In March 2026 Schurmann presented the Neck Lyre, a wearable multi-instrument made of gold and diamonds, described as a contemporary reinterpretation of the classical lyre. It took three years and several prototypes to develop, in collaboration with researchers in physics and biology. Worn around the neck, it combines string and percussion elements and is tuned to the Schumann resonance of 7.83 Hz, a range corresponding to alpha and theta brainwave frequencies, emitting vibrations patterned after heartbeat rhythms.

Clash described it as the world's first multi-instrument that doubles as scientific haute jewellery. Forbes Brasil reported that it was to be sold for R$400,000. The project is accompanied by the single "The Neck Lyre Haute Jewelry Instrument".

== Science and research ==
=== Sonus Naturae ===
Schurmann's research concerns the translation of natural forms and recordings into musical language. The project began after she observed that the markings on a seashell resembled a spectrogram. In collaboration with the researcher Roger Hale, she studies ways of transforming natural elements such as shell recordings, environmental noise and spectrograms into music; the work was published as Sonus Naturae 0. In 2022 she completed a 386-page study of geometric patterns in seashells.

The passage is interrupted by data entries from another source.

Lemma unlinked_book (s : state) x : book s -> book (unlinked x s) /\ kept s (unlinked x s) /\ off (unlinked x s) x.
Proof.
  intros Hb. destruct (book_relink s (map_imap (fun l xs => Some (if by_sle_list l then filter (fun y => y <> x) xs else xs)) (gl s)) Hb) as [H1 H2].
  - intros l Hl. fold (unlinked x s). rewrite unlinked_glist by done. destruct (book_lists _ Hb l Hl) as [Hnd Hin].
    split; [by apply NoDup_filter|]. intros y [_ Hy]%list_elem_of_filter. by apply Hin.
  - intros l1 l2 y Hl1 Hl2. fold (unlinked x s). rewrite !unlinked_glist by done.
    intros [_ Hy1]%list_elem_of_filter [_ Hy2]%list_elem_of_filter. by apply (book_one _ Hb l1 l2 y).
  - split; [done|]. split; [done|]. intros l Hl. rewrite unlinked_glist by done. by intros [? _]%list_elem_of_filter.
Qed.

End loops.

End LockBook.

=== The Harmonic Universe ===

In 2025 Schurmann developed a method for composing directly from gravitational wave detections, which she used to produce a musical series titled The Harmonic Universe (Chirp Symphony), also referred to as Sinfonia do Universo (Symphony of the Universe). Working from the open-access database of the LIGO–Virgo–KAGRA collaboration, she converted the strain-versus-time data of detected events into spectrograms and then, through sonification, into chords, applying harmonic field theory to complete the harmonisation and give the series its orchestral form. The work was developed in collaboration with scientists from the Instituto Tecnológico de Aeronáutica (ITA), who handled the analysis and processing of the astrophysical data. The piece was released on 11 November 2025 and performed at the XIX EFITA physics event at ITA.

== Design ==
=== The Transformation Dress ===
In November 2025 Schurmann released The Transformation Dress, a convertible garment that can be worn as a hat, a bag, a skirt, a dress or a trench coat. It consists of a tube dress with three possible lengths and two detachable skirts, made from a sustainable cotton fustian produced from textile offcuts. The design originated two years earlier in a sketch for a handbag, and the prototype was hand-stitched by Schurmann with the atelier partner Cristina Mura.

=== Umbrella Dress ===
Schurmann also designed the Umbrella Dress, a convertible dress-and-parasol system.

== Art ==
Schurmann paints animal subjects in acrylic. In 2022 she launched Ana Schurmann Art, a series of T-shirts printed from her paintings, with proceeds directed to organisations supporting endangered species.